The publication by Giri et al (1996) also reports two in vivo sister chromatid exchange assays. In the first study, Swiss albino male mice were treated with salicylic acid in DMSO (75 µl/mouse) in a single i.p. injection at the dose of 25, 50 and 100 mg/kg. Negative control mice were injected with 75 µl DMSO while mitomycin C was used as a positive control at a dose of 1.5 mg/kg bw. No significant increase in SCE was observed for salicylic acid when compared with solvent control. Positive control chemical mitomycin C gave a very high frequency of SCE (19.8/cell) over those of solvent control (4.66/cell). In the second study, Swiss albino male mice were treated with salicylic acid, suspended in distilled water in 2 % gum acacia (0.3 ml/mouse), in a single oral administration at the dose of 350 mg/kg. Negative control mice were administered with gum acacia. No positive control was used. No significant increase in SCE was observed for salicylic acid (4.94 +/- 0.30) when compared with solvent control (4.54 +/- 0.43). Taken together, these studies are acceptable, satisfying the requirement of Test Guideline OPPTS870.5915(In Vivo Sister Chromatid Exchange Assay).

Conclusion:

Salicylic acid did not show any mutagenicity in bacteria (S. typhimurium or E.coli) or in mammalian cells and did not cause structural chromosome aberrations in CHO cells, from in vitro studies. Salicylic acid did not induce either chromosome aberrations or sister chromatid exchanges in i.p. or oral studies in vivo in mice, indicating that salicylic acid is not genotoxic in the bone marrow cells of mice. Taken together, these results indicate that salicylic acid is not genotoxic.
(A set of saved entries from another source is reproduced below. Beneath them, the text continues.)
(** X16.  The cleaning does not depend on how the line ends are written:
    a text gives the same result whether its lines end in LF, in CR LF or
    in CR. *)
Theorem preprocess_ignores_line_end_style (raw : str) :
  ~ In CR raw ->
  _preprocess_study_text (Some (to_crlf raw)) = _preprocess_study_text (Some raw)
  /\ _preprocess_study_text (Some (to_cr raw)) = _preprocess_study_text (Some raw).
Proof.
  intros H.
  assert (E1 : normalize (to_crlf raw) = normalize raw).
  { unfold normalize. rewrite (replace_crlf_to_crlf raw H).
    now rewrite (replace_absent CR [LF] [LF] raw H), (replace_absent CR [] [LF] raw H). }
  assert (E2 : normalize (to_cr raw) = normalize raw).
  { unfold normalize. rewrite replace_crlf_to_cr, (replace_cr_to_cr raw H).
    now rewrite (replace_absent CR [LF] [LF] raw H), (replace_absent CR [] [LF] raw H). }
  rewrite !preprocess_cases, E1, E2. split; reflexivity.
Qed.

Lemma preprocess_ignores_line_end_style_witness :
  _preprocess_study_text (Some (lit "a" ++ [CR; LF] ++ lit "b"))
  = _preprocess_study_text (Some (lit "a" ++ [LF] ++ lit "b"))
  /\ _preprocess_study_text (Some (lit "a" ++ [CR] ++ lit "b"))
     = _preprocess_study_text (Some (lit "a" ++ [LF] ++ lit "b")).
Proof.
  apply (preprocess_ignores_line_end_style (lit "a" ++ [LF] ++ lit "b")).
  cbn. intros [H|[H|[H|[]]]]; discriminate H.
Defined.

(** ** The fallback path of the engine *)











Section EngineProperties.

Import Engine.

Variable is_header : str -> bool.
Variable score : str -> nat.
Variable render : str -> str -> Dict.














End EngineProperties.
Justification for classification or non-classification

Not genotoxic according to EU and GHS (UN/EU) criteria.

Based on absence of mutagenicity in bacterial or mammalian cells, absence of clastogenicity in chromosome aberration studiesin vitroand absence of induction of either chromosome aberrations or sister chromatid exchangesin vivoin mice. These results indicate that salicylic acid is not genotoxic.